• _YOUR OBJECTIVE_:
Below is some data. Retype exactly the lines starting at the one with "Lemma server_finished_ok msg" and ending at the one with "intros Hs. unfold tls13_psk_plainstream_deliver.".

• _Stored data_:
Lemma block_rw_inv d lba n b op s s1 :
  nvmetcp_block_rw E d lba n b op s = Ret OK s1 ->
  phase s = NVMETCP_PHASE_READY /\ (length b <= NVMETCP_MAX_CMD_DATA)%nat /\ block_data s = None /\
  exists t, s1 = expecting Io (if op =? NVME_OPCODE_WRITE then 0%nat else length b)
     (sent Io (block_pdu lba n b op s) ((block_started d lba n b op s) <| tick := t |>)).
Proof.
  intros Hr.
  assert (~ (phase s <> NVMETCP_PHASE_READY \/ (NVMETCP_MAX_CMD_DATA < length b)%nat \/
             is_Some (block_data s))) as Hg.
  { intros Hg. rewrite (block_rw_guards d lba n b op s Hg) in Hr. by destruct (_ && _). }
  assert (phase s = NVMETCP_PHASE_READY) as Hp by (destruct (decide (phase s = NVMETCP_PHASE_READY)); tauto).
  assert (length b <= NVMETCP_MAX_CMD_DATA)%nat as Hl by lia.
  assert (block_data s = None) as Hb by (apply eq_None_not_Some; tauto).
  split_and!; [done..|].
  refine (wp_elim True _ (fun rc s1 => rc = OK -> exists t, s1 = _) s OK s1 _ Hr eq_refl).
  apply wp_block_rw; [done..|]. intros t _. by exists t.
Qed.
End Block.
(* ===== verification/NvmeDhchap.v ===== *)
(** * DH-HMAC-CHAP: what is sent and what is accepted (net/tcp/nvmetcp_auth.c)

    The values of the exchange as the specification defines them, in terms of the
    one-shot [HMAC] and [H], and the theorems that the incremental code computes
    them; the validation of the controller's messages on every branch; the gate
    between the authentication phase and the rest of the setup. *)

From stdpp Require Import base list strings relations.
From Stdlib Require Import ZArith Lia.
From S2P Require Import Prelude Layout NvmeWire Crypto NvmeState NvmeTx NvmeAuth NvmeUri NvmeRx.
From S2P Require Import NvmeOps NvmeDemo NvmeStream NvmeInv NvmeReach NvmePdu.

(** ** Reference values *)
Section Spec.
Context `{DigestOps}.

(** The transformed key: HMAC of the host NQN under the configured secret. *)
Definition transformed_key (d : digest_algorithm) (secret host : list Z) : list Z :=
  HMAC d secret (host ++ bstr "NVMe-over-Fabrics").

(** The response value: HMAC of the challenge and the names under the key. *)
Definition response_value (d : digest_algorithm) (key challenge : list Z)
  (seqnum t_id : Z) (host subsys : list Z) : list Z :=
  HMAC d key (challenge ++ le_bytes 4 seqnum ++ le_bytes 2 t_id ++ [NVME_AUTH_SECP_NOSC] ++
              bstr "HostHost" ++ host ++ [0] ++ subsys).
End Spec.

(** The bytes of an AuthSend command that carries [data]. *)
Definition auth_send_pdu (s : session) (data : list Z) : list Z :=
  command_pdu (auth_command (u16 (cid s + 1)) NVMF_FCTYPE_AUTH_SEND (length data) 0)
    (length data) 0 ++ data.

(** One message is sent, or none and an error is reported. *)
Definition sends (s : session) (data : list Z) (rc : status) (s' : session) : Prop :=
  (rc = OK -> events s' = events s ++ [Sent Admin (auth_send_pdu s data)] /\ auth s' = auth s) /\
  (rc <> OK -> events s' = events s).

Section Values.
Context `{DigestLaws} `{ExchangeLaws} (E : env) `{EnvLaws E}.
Implicit Types (s : session).

Lemma transform_key_eq d k s host :
  host_nqn s = Some host ->
  wp False (nvmetcp_auth_transform_key E d k)
    (fun r s' => ticked s s' /\ (r = inl ENOMEM \/ r = inr (transformed_key d k host))) s.
Proof.
  intros Hh. unfold nvmetcp_auth_transform_key. wp_run.
  - split; [apply ticked_S|by left].
  - split; [apply ticked_S|]. right. unfold transformed_key, HMAC. rewrite hmac_update_app.
    cbn in *. by simplify_eq.
  - cbn. by rewrite Hh.
Qed.
(* ===== verification/NvoToy.v ===== *)
(** * A concrete option library

    An executable instance of the interfaces of Nvo.v: options as tag, length, value, with
    encapsulation, and storage routines that pass transfers to the device.  It satisfies the
    laws, so the theorems about stored settings can be applied to concrete blocks. *)

From stdpp Require Import base list.
From Stdlib Require Import ZArith Lia.
From S2P Require Import Prelude Nvo.

Module ToyOpt.
Definition entry : Type := Z * list Z.

(** An option is encoded as a marker, a two-byte tag, a length byte and the value. *)
Definition encode1 (e : entry) : list Z :=
  1 :: e.1 / 256 :: e.1 mod 256 :: Z.of_nat (length e.2) :: e.2.
Definition encode (l : list entry) : list Z := concat (map encode1 l).

Fixpoint decode (fuel : nat) (x : list Z) : list entry :=
  match fuel, x with
  | S fuel, 1 :: a :: b :: n :: rest =>
      let n := Z.to_nat (u8 n) in
      if bool_decide (n <= length rest)%nat
      then (u8 a * 256 + u8 b, map u8 (take n rest)) :: decode fuel (drop n rest)
      else []
  | _, _ => []
  end.

Record entry_ok (e : entry) : Prop := {
  eo_tag : 0 <= e.1 < 65536;
  eo_len : (length e.2 < 256)%nat;
  eo_bytes : bytes_ok e.2;
}.

Lemma map_u8_id l : bytes_ok l -> map u8 l = l.
Proof. induction 1 as [|b l Hb _ IH]; cbn; [done|]. by rewrite u8_id, IH. Qed.

Lemma map_u8_ok l : bytes_ok (map u8 l).
Proof. apply Forall_map, Forall_true. intros. apply u8_byte. Qed.

Lemma decode_ok fuel x : Forall entry_ok (decode fuel x).
Proof.
  revert x. induction fuel as [|fuel IH]; intros x; cbn; [by constructor|].
  destruct x as [|[|[]|] [|a [|b [|n rest]]]]; try by constructor.
  case_bool_decide; constructor; [|apply IH].
  pose proof (u8_byte a). pose proof (u8_byte b). pose proof (u8_byte n). unfold is_byte in *.
  constructor; cbn; [lia| |apply map_u8_ok]. rewrite length_map, length_take. lia.
Qed.

Lemma decode_encode fuel l : Forall entry_ok l -> (length l <= fuel)%nat -> decode fuel (encode l) = l.
Proof.
  intros Hl. revert fuel. induction Hl as [|[t d] l [Ht Hn Hb] _ IH]; intros [|fuel] Hf; cbn in *; [done|done|lia|].
  assert (u8 (Z.of_nat (length d)) = Z.of_nat (length d)) as -> by (apply u8_id; unfold is_byte; lia).
  rewrite Nat2Z.id, bool_decide_true by (rewrite length_app; lia).
  rewrite take_app_length, drop_app_length, map_u8_id by done. fold (encode l). rewrite IH by lia. do 2 f_equal.
  rewrite !u8_id by (unfold is_byte; split; [apply Z.div_pos||apply Z.mod_pos_bound|apply Z.div_lt_upper_bound||apply Z.mod_pos_bound]; lia).
  rewrite (Z_div_mod_eq_full t 256) at 3. lia.
Qed.

Lemma encode_length l : (length l <= length (encode l))%nat.
Proof. induction l as [|e l IH]; cbn; [done|]. fold (encode l). rewrite length_app. lia. Qed.

Lemma encode_ok l : Forall entry_ok l -> bytes_ok (encode l).
Proof.
  induction 1 as [|[t d] l [Ht Hn Hb] _ IH]; cbn; [by constructor|]. fold (encode l). cbn in *.
  repeat (apply Forall_cons; split); [unfold is_byte; lia|..|by apply Forall_app].
  - unfold is_byte. split; [apply Z.div_pos; lia|apply Z.div_lt_upper_bound; lia].
  - apply Z.mod_pos_bound. lia.
  - unfold is_byte. lia.
Qed.

Fixpoint find (t : Z) (l : list entry) : option (list Z) :=
  match l with
  | [] => None
  | e :: l => if bool_decide (e.1 = t) then Some e.2 else find t l
  end.

(** The options that are independent of [t]. *)
Definition without (t : Z) (l : list entry) : list entry := filter (fun e => independent t e.1) l.

(** The options inside option [t]. *)
Definition inside (t : Z) (l : list entry) : list entry := filter (fun e => encapsulator e.1 = t) l.

(** The value of an option: its own, or that of the options in it. *)
Definition value (t : Z) (l : list entry) : option (list Z) :=
  match find t l with
  | Some d => Some d
  | None =>
    match inside t l with
    | [] => None
    | inner => Some (encode inner)
    end
  end.

Lemma find_without_same t l : find t (without t l) = None.
Proof.
  induction l as [|e l IH]; [done|]. unfold without in *. rewrite filter_cons. case_decide as Hi; [|done].
  cbn. rewrite bool_decide_false; [done|]. destruct Hi as [Hne _]. congruence.
Qed.

Lemma inside_app t l l' : inside t (l ++ l') = inside t l ++ inside t l'.
Proof. apply filter_app. Qed.

Lemma inner_without t l : inside t (without t l) = [].
Proof.
  unfold inside, without. induction l as [|e l IH]; [done|]. rewrite filter_cons. case_decide as Hi; [|done].
  rewrite filter_cons, decide_False; [done|]. by destruct Hi as (_ & _ & Hne).
Qed.

Lemma find_without_other t t' l : independent t t' -> find t' (without t l) = find t' l.
Proof.
  intros Hi. induction l as [|e l IH]; [done|]. unfold without in *. rewrite filter_cons.
  case_decide as He; cbn; [by case_bool_decide|]. rewrite bool_decide_false; [done|]. intros E. by rewrite E in He.
Qed.

Lemma find_app t l l' : find t (l ++ l') = match find t l with Some d => Some d | None => find t l' end.
Proof. induction l as [|e l IH]; cbn; [done|]. by case_bool_decide. Qed.

Definition options (o : dhcp_options) : list entry :=
  let x := take (opt_used o) (opt_data o) in decode (length x) x.

Definition used (x : list Z) : nat := match x with 1 :: _ => length x | _ => 0%nat end.

Definition updated (o : dhcp_options) (tag : Z) (data : list Z) : list entry :=
  without tag (options o) ++ (if bool_decide (data = []) then [] else [(tag, data)]).

Definition store (S : Type) (gt : S -> dhcp_options) (put : dhcp_options -> S -> S)
  (realloc : nat -> M S status) (tag : Z) (data : list Z) : M S status :=
  let* o := gets gt in
  if bool_decide (256 <= length data)%nat || negb ((0 <=? tag) && (tag <? 65536)) then ret (Err ENOSPC) else
  let x := encode (updated o tag data) in
  try* realloc (length x) in
  let* o := gets gt in
  if negb (bool_decide (length (opt_data o) = length x)) then ret (Err EINVAL) else
  do* update (put (Opts x (used x))) in
  ret OK.

#[export] Instance dhcp : DhcpOptOps := {
  dhcpopt_applies t := (0 <=? t) && (t <? 65536);
  dhcpopt_used := used;
  dhcpopt_no_realloc alloc len := if bool_decide (len <= alloc)%nat then OK else Err ENOSPC;
  dhcpopt_fetch o t := match value t (options o) with Some d => inr d | None => inl ENOENT end;
  dhcpopt_store := store;
}.

Lemma updated_ok o tag data :
  0 <= tag < 65536 -> (length data < 256)%nat -> bytes_ok data -> Forall entry_ok (updated o tag data).
Proof.
  intros Ht Hl Hb. apply Forall_app. split.
  - unfold without. apply Forall_forall. intros e [_ He]%list_elem_of_filter.
    exact (proj1 (Forall_forall entry_ok (options o)) (decode_ok _ _) e He).
  - case_bool_decide; [constructor|]. apply Forall_singleton. by constructor.
Qed.

Lemma used_encode l : used (encode l) = length (encode l).
Proof. by destruct l. Qed.

Lemma options_encode l n : Forall entry_ok l -> n = used (encode l) -> options (Opts (encode l) n) = l.
Proof.
  intros Hl ->. unfold options. cbn [opt_used opt_data]. rewrite used_encode, take_ge by lia.
  apply decode_encode; [done|apply encode_length].
Qed.

Lemma inner_other t t' l : option_tag t -> option_tag t' -> independent t t' ->
  inside t' (without t l) = inside t' l.
Proof.
  intros [Ht _] Ht' (Hne & Hi & Hi'). unfold inside, without. induction l as [|e l IH]; [done|].
  rewrite !filter_cons. case_decide as He; [by rewrite filter_cons; case_decide; [f_equal|]|]. etransitivity; [exact IH|].
  rewrite decide_False; [done|]. intros Ee. apply He. split; [intros ->; done|].
  split; [|congruence]. intros Et. rewrite <-Et in Ee. destruct Ht' as [_ Ht'].
  assert (encapsulator (encapsulator t) = 0) as Hz.
  { unfold encapsulator in *. rewrite (Z.shiftr_div_pow2 (Z.shiftr t 8)) by lia. apply Z.div_small. lia. }
  rewrite Hz in Ee. rewrite <-Ee in Ht'. change (0 mod 256) with 0 in Ht'. lia.
Qed.

(** The value of an option after a store. *)
Lemma value_updated o tag data t : option_tag tag -> option_tag t ->
  (t = tag -> value t (updated o tag data) = if bool_decide (data = []) then None else Some data) /\
  (independent tag t -> value t (updated o tag data) = value t (options o)).
Proof.
  intros Htag Ht. unfold value, updated. split.
  - intros ->. rewrite find_app, find_without_same, inside_app, inner_without. case_bool_decide as Hd; [done|].
    cbn. by rewrite bool_decide_true.
  - intros Hi. rewrite find_app, find_without_other, inside_app, inner_other by done. destruct Hi as (Hne & Hi & _).
    destruct (find t (options o)); [done|]. case_bool_decide; [by rewrite app_nil_r|].
    cbn [find fst snd]. rewrite bool_decide_false by done. unfold inside at 2.
    rewrite filter_cons, decide_False by done. by rewrite app_nil_r.
Qed.

#[export] Instance dhcp_laws : DhcpOptLaws.
Proof.
  refine {| dhcpopt_wf o := opt_used o = dhcpopt_used (opt_data o) |}.
  - done.
  - intros n. by destruct n.
  - intros S gt put realloc tag data I s Hre Hput Hb HI. cbn. unfold store. do 2 wp_step.
    destruct (bool_decide _ || _) eqn:Hg; [by apply wp_ret|]. apply orb_false_iff in Hg as [Hl%bool_decide_eq_false Ht].
    wp_step. eapply wp_mono; [by apply Hre|]. intros [|e] s1 HI1; [|done]. do 2 wp_step.
    case_bool_decide as He; cbn [negb]; wp_go; [|done]. apply Hput; [done|done|]. cbn.
    apply encode_ok, updated_ok; [lia|lia|done].
  - intros S gt put realloc tag data s s' [Hput Hre] Htag Hb Hu Hs. cbn in Hs. unfold store, bind, gets in Hs.
    destruct (bool_decide _ || _) eqn:Hg; [done|]. apply orb_false_iff in Hg as [Hl%bool_decide_eq_false Ht].
    unfold try, bind in Hs. destruct (realloc _ s) as [[|e] s1| |] eqn:Hr; try done.
    case_bool_decide as He; [|done]. cbn in Hs. injection Hs as <-. cbv zeta. rewrite Hput by done.
    cbn [opt_data opt_used dhcpopt_fetch dhcpopt_used dhcp].
    assert (Forall entry_ok (updated (gt s) tag data)) as Hok by (apply updated_ok; [lia|lia|done]).
    rewrite options_encode by done. split_and!; [done|..].
    + intros Hne. by destruct (updated (gt s) tag data).
    + intros Hd. rewrite (proj1 (value_updated (gt s) tag data tag Htag Htag)), bool_decide_false by done.
      split; [|done]. unfold updated. rewrite bool_decide_false by done. by destruct (without tag (options (gt s))).
    + intros ->. by rewrite (proj1 (value_updated (gt s) tag [] tag Htag Htag)).
    + intros t Hi Ht'. by rewrite (proj2 (value_updated (gt s) tag data t Htag Ht')).
  - intros S gt put realloc tag data s s' e [Hput Hre] Htag Hb Hu Hs. cbn in Hs. unfold store, bind, gets in Hs.
    destruct (bool_decide _ || _) eqn:Hg; [by injection Hs as _ <-|].
    unfold try, bind in Hs. specialize (Hre (length (encode (updated (gt s) tag data))) s). unfold wp in Hre.
    destruct (realloc _ s) as [[|e'] s1| |] eqn:Hr; try done.
    + rewrite Hre, bool_decide_true in Hs by done. done.
    + injection Hs as _ <-. by rewrite Hre.
  - intros t [He Hl]. cbn. unfold encapsulator in He. rewrite Z.shiftr_div_pow2 in He by lia.
    change (2 ^ 8) with 256 in He. pose proof (Z_div_mod_eq_full t 256). lia.
  - intros [data u] t Hu. cbn in *. subst u. done.
  - intros n. by destruct n.
Defined.

#[export] Instance nvs : NvsLib := {
  nvs_read D _ n d := dev_read n d;
  nvs_write D _ x d :=
    match dev_write x d with
    | (OK, d) => (match dev_read (length x) d with
                  | inl e => Err e
                  | inr y => if bool_decide (x = y) then OK else Err EIO
                  end, d)
    | r => r
    end;
}.

#[export] Instance nvs_laws : NvsLibLaws.
Proof.
  split; [done|]. intros D ? x d _. cbn. destruct (dev_write x d) as [[|e] d']; by cbn.
Qed.

Definition env : nvo_env := {|
  realloc_ok _ := true;
  fresh_bytes _ k := zeros k;
  register_rc _ := OK;
|}.

#[export] Instance env_laws : NvoEnvLaws env.
Proof. split; intros; cbn; [apply length_replicate|apply zeros_ok]. Qed.
End ToyOpt.
Lemma client_hello_total random pk p identity label :
  length random = 32%nat -> length pk = 32%nat -> identity_ok identity ->
  wp False (tls13_client_hello TLS13_MAX_CLIENT_HELLO random pk p identity label) (fun _ _ => True) [].
Proof.
  intros Hr Hk [Hi|Hi].
  - destruct (client_hello_spec TLS13_MAX_CLIENT_HELLO random pk p identity label []) as (ch & Hch & _);
      [done|done|unfold TLS13_MAX_CLIENT_HELLO; lia|done|].
    unfold wp. by rewrite Hch.
  - unfold tls13_client_hello. rewrite bool_decide_true; [by apply wp_ret|].
    right. unfold client_hello_needed, TLS13_MAX_CLIENT_HELLO. cbn [digestsize]. lia.
Qed.

Lemma client_hello_ok s :
  conn_ok s -> wp False (tls13_psk_client_hello E) (fun _ => conn_ok) s.
Proof.
  intros Hs. unfold tls13_psk_client_hello. apply wp_bind, wp_tls_consult.
  pose proof (rbg_length (tick s) 32) as Hr.
  destruct (rbg_generate E (tick s) 32) as [[|e] r]; cbn [fst snd] in *; [|apply wp_ret; by apply tick_ok].
  apply wp_bind, wp_tls_consult.
  destruct (alloc_ok _ _); cbn [negb]; [|apply wp_ret; by do 2 apply tick_ok]. apply wp_bind, wp_gets.
  do 2 apply tick_ok in Hs. cbn in Hs. set (s' := _ <| tick ::= S |>) in *.
  pose proof (client_hello_total r (public_key (key (hs s'))) (psk s') (identity s') (binder_label (hs s'))
    Hr (ho_public _ (co_hs _ _ Hs)) (co_identity _ _ Hs)) as Ht. unfold wp in Ht.
  destruct (tls13_client_hello _ _ _ _ _ _ _) as [[] ch| |]; [|by apply wp_ret|done|done].
  apply wp_bind. eapply wp_then; [apply on_hs_ok; [done|]; by eapply update_ok, co_hs|].
  intros [|e] s2 Hs2; by apply wp_ret.
Qed.

Lemma tx_construct_ok s : conn_ok s -> wp False (tls13_psk_tx_construct E) (fun _ => conn_ok) s.
Proof.
  intros Hs. unfold tls13_psk_tx_construct. apply wp_bind, wp_gets.
  destruct (tx_iobuf s); [by apply wp_ret|]. destruct (phase s); try by apply wp_ret.
  - apply wp_bind. eapply wp_then; [by apply client_hello_ok|]. intros [r|] s' Hs'.
    + apply wp_bind, wp_update, wp_ret. upd.
    + apply wp_bind. eapply wp_then; [by apply fail_ok|]. intros. by apply wp_ret.
  - apply wp_bind. eapply wp_then; [by apply cipher_record_ok|]. intros [r|] s' Hs'.
    + apply wp_bind, wp_update, wp_ret. upd.
    + apply wp_bind. eapply wp_then; [by apply fail_ok|]. intros. by apply wp_ret.
Qed.

Lemma tx_transmit_ok s : conn_ok s -> wp False (tls13_psk_tx_transmit E) (fun _ => conn_ok) s.
Proof.
  intros Hs. unfold tls13_psk_tx_transmit. apply wp_bind, wp_gets. destruct (tx_iobuf s); [|by apply wp_ret].
  apply wp_bind, wp_tls_consult. destruct (cipher_window _ _ =? 0); [apply wp_ret; by apply tick_ok|].
  apply wp_bind, wp_update, wp_bind. eapply wp_then; [apply emit_ok; upd|]. intros _ s' Hs'.
  apply wp_bind, wp_gets. destruct (negb _); [by apply wp_ret|]. apply wp_bind.
  eapply wp_then; [by apply set_key_ok|]. intros _ s2 Hs2. apply wp_update. upd. split_and!; tauto || lia.
Qed.

Lemma tx_ok s : conn_ok s -> wp False (tls13_psk_tx E) (fun _ => conn_ok) s.
Proof.
  intros Hs. unfold tls13_psk_tx. apply wp_bind, wp_gets. case_bool_decide; [by apply wp_ret|].
  apply wp_bind. eapply wp_then; [by apply tx_construct_ok|]. intros [] s' Hs'; cbn [negb]; [|by apply wp_ret].
  apply wp_bind. eapply wp_then; [by apply tx_transmit_ok|]. intros. by apply emit_ok.
Qed.

(** *** Handshake messages *)
Lemma upd_traffic s (f : tls13_psk -> tls13_psk) :
  conn_ok s -> conn_ok (f s) -> wp False (update f) (fun _ => conn_ok) s.
Proof. intros _ Hs. by apply wp_update. Qed.

Lemma server_hello_ok msg s :
  bytes_ok msg -> conn_ok s -> wp False (tls13_psk_server_hello msg) (fun _ => conn_ok) s.
Proof.
  intros Hm Hs. unfold tls13_psk_server_hello.
  pose proof (parse_server_hello_ok msg zero_server_hello Hm) as Hp. unfold wp in Hp.
  destruct (tls13_parse_server_hello _ _) as [[|e] hello| |]; [|by apply wp_ret|done|done].
  do 4 (destruct (negb _); [by apply wp_ret|]).
  apply wp_try. eapply wp_then; [apply on_hs_ok; [done|]; by eapply update_ok, co_hs|].
  intros [|e] s1 Hs1; [|done].
  apply wp_try. eapply wp_then; [apply on_hs_ok; [done|]; by eapply exchange_ok, co_hs|].
  intros [|e] s2 Hs2; [|done].
  apply wp_bind, wp_update. apply wp_bind, wp_update. apply wp_bind, wp_gets.
  apply wp_bind. eapply wp_then.
  { apply set_key_ok. pose proof (fun l => derive_length (hs s2) (handshake (hs s2)) l (co_hs _ _ Hs2)) as Hd.
    upd. rewrite !Hd. tauto. }
  intros _ s3 Hs3. apply wp_bind. eapply wp_then; [by apply set_key_ok|]. intros _ s4 Hs4.
  apply wp_bind, wp_update, wp_ret. upd; split_and!; tauto || lia.
Qed.

Lemma server_finished_ok msg s :
  conn_ok s -> wp False (tls13_psk_server_finished msg) (fun _ => conn_ok) s.
Proof.
  intros Hs. unfold tls13_psk_server_finished. destruct (negb _); [by apply wp_ret|].
  apply wp_bind, wp_gets. destruct (negb _); [by apply wp_ret|].
  apply wp_try. eapply wp_then; [apply on_hs_ok; [done|]; by eapply update_ok, co_hs|].
  intros [|e] s1 Hs1; [|done].
  apply wp_bind. eapply wp_then; [apply on_hs_ok; [done|]; by eapply master_ok, co_hs|]. intros _ s2 Hs2.
  apply wp_bind, wp_update. apply wp_bind, wp_update. apply wp_bind, wp_gets.
  apply wp_bind. eapply wp_then.
  { apply set_key_ok. pose proof (fun l => derive_length (hs s2) (master (hs s2)) l (co_hs _ _ Hs2)) as Hd.
    upd. rewrite !Hd. tauto. }
  intros _ s3 Hs3. apply wp_bind, wp_update, wp_ret. upd; split_and!; tauto || lia.
Qed.

Lemma message_ok ty msg s :
  bytes_ok msg -> conn_ok s -> wp False (tls13_psk_message ty msg) (fun _ => conn_ok) s.
Proof.
  intros Hm Hs. unfold tls13_psk_message. destruct (_ =? _); [by apply server_hello_ok|].
  destruct (_ =? _); [apply on_hs_ok; [done|]; by eapply update_ok, co_hs|].
  destruct (_ =? _); [by apply server_finished_ok|]. destruct (_ =? _); by apply wp_ret.
Qed.

Lemma handshake_loop_ok fuel data s :
  bytes_ok data -> conn_ok s -> (length data <= fuel)%nat ->
  wp False (tls13_psk_handshake_loop fuel data) (fun _ => conn_ok) s.
Proof.
  revert data s. induction fuel as [|fuel IH]; intros data s Hd Hs Hf.
  { destruct data as [|? [|? [|? [|]]]]; cbn in Hf; try lia. exact Hs. }
  destruct data as [|ty [|b1 [|b2 [|b3 data]]]]; cbn [tls13_psk_handshake_loop]; try exact Hs.
  destruct (_ <? _)%nat; [by apply wp_ret|].
  apply wp_try. eapply wp_then; [apply message_ok; [by apply Forall_take|done]|].
  intros [|e] s1 Hs1; [|done]. apply IH; [by apply Forall_drop|done|]. rewrite length_drop. cbn in *; lia.
Qed.

Lemma handshake_ok' data s :
  bytes_ok data -> conn_ok s -> wp False (tls13_psk_handshake data) (fun _ => conn_ok) s.
Proof. intros. by apply handshake_loop_ok. Qed.

(** *** Reception *)
Lemma plain_deliver_ok data s :
  conn_ok s -> wp False (tls13_psk_plainstream_deliver E data) (fun _ => conn_ok) s.
Proof.
  intros Hs. unfold tls13_psk_plainstream_deliver. apply wp_bind, wp_gets. destruct (negb _); [by apply wp_ret|].
  apply wp_bind. eapply wp_then; [by apply cipher_record_ok|]. intros [r|] s1 Hs1; [|by apply wp_ret].
  apply wp_bind, wp_update, wp_bind. eapply wp_then; [apply tx_ok; upd|]. intros. by apply wp_ret.
Qed.

Lemma consumer_sends_ok l s : conn_ok s -> wp False (consumer_sends E l) (fun _ => conn_ok) s.
Proof.
  revert s. induction l as [|d l IH]; intros s Hs; [by apply wp_ret|].
  apply wp_bind. eapply wp_then; [by apply plain_deliver_ok|]. intros. by apply IH.
Qed.

Lemma deliver_ok data s : conn_ok s -> wp False (tls13_psk_deliver E data) (fun _ => conn_ok) s.
Proof.
  intros Hs. unfold tls13_psk_deliver. destruct (_ =? _)%nat; [by apply wp_ret|].
  apply wp_bind, wp_tls_consult. apply tick_ok in Hs. destruct (negb _); [by apply wp_ret|].
  unfold xfer_deliver_plain. apply wp_bind, wp_tls_consult. apply tick_ok in Hs. apply wp_bind, wp_gets.
  destruct (shut _); [by apply wp_ret|].
  apply wp_bind. eapply wp_then; [by apply emit_ok|]. intros _ s1 Hs1.
  apply wp_bind. eapply wp_then; [by apply consumer_sends_ok|]. intros _ s2 Hs2.
  apply wp_bind. eapply wp_then with (I := conn_ok); [|intros; by apply wp_ret].
  destruct (r_close _); [by apply close_ok|by apply wp_ret].
Qed.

• _SOLUTION_:
Lemma server_finished_ok msg s :
  conn_ok s -> wp False (tls13_psk_server_finished msg) (fun _ => conn_ok) s.
Proof.
  intros Hs. unfold tls13_psk_server_finished. destruct (negb _); [by apply wp_ret|].
  apply wp_bind, wp_gets. destruct (negb _); [by apply wp_ret|].
  apply wp_try. eapply wp_then; [apply on_hs_ok; [done|]; by eapply update_ok, co_hs|].
  intros [|e] s1 Hs1; [|done].
  apply wp_bind. eapply wp_then; [apply on_hs_ok; [done|]; by eapply master_ok, co_hs|]. intros _ s2 Hs2.
  apply wp_bind, wp_update. apply wp_bind, wp_update. apply wp_bind, wp_gets.
  apply wp_bind. eapply wp_then.
  { apply set_key_ok. pose proof (fun l => derive_length (hs s2) (master (hs s2)) l (co_hs _ _ Hs2)) as Hd.
    upd. rewrite !Hd. tauto. }
  intros _ s3 Hs3. apply wp_bind, wp_update, wp_ret. upd; split_and!; tauto || lia.
Qed.

Lemma message_ok ty msg s :
  bytes_ok msg -> conn_ok s -> wp False (tls13_psk_message ty msg) (fun _ => conn_ok) s.
Proof.
  intros Hm Hs. unfold tls13_psk_message. destruct (_ =? _); [by apply server_hello_ok|].
  destruct (_ =? _); [apply on_hs_ok; [done|]; by eapply update_ok, co_hs|].
  destruct (_ =? _); [by apply server_finished_ok|]. destruct (_ =? _); by apply wp_ret.
Qed.

Lemma handshake_loop_ok fuel data s :
  bytes_ok data -> conn_ok s -> (length data <= fuel)%nat ->
  wp False (tls13_psk_handshake_loop fuel data) (fun _ => conn_ok) s.
Proof.
  revert data s. induction fuel as [|fuel IH]; intros data s Hd Hs Hf.
  { destruct data as [|? [|? [|? [|]]]]; cbn in Hf; try lia. exact Hs. }
  destruct data as [|ty [|b1 [|b2 [|b3 data]]]]; cbn [tls13_psk_handshake_loop]; try exact Hs.
  destruct (_ <? _)%nat; [by apply wp_ret|].
  apply wp_try. eapply wp_then; [apply message_ok; [by apply Forall_take|done]|].
  intros [|e] s1 Hs1; [|done]. apply IH; [by apply Forall_drop|done|]. rewrite length_drop. cbn in *; lia.
Qed.

Lemma handshake_ok' data s :
  bytes_ok data -> conn_ok s -> wp False (tls13_psk_handshake data) (fun _ => conn_ok) s.
Proof. intros. by apply handshake_loop_ok. Qed.

(** *** Reception *)
Lemma plain_deliver_ok data s :
  conn_ok s -> wp False (tls13_psk_plainstream_deliver E data) (fun _ => conn_ok) s.
Proof.
  intros Hs. unfold tls13_psk_plainstream_deliver. apply wp_bind, wp_gets. destruct (negb _); [by apply wp_ret|].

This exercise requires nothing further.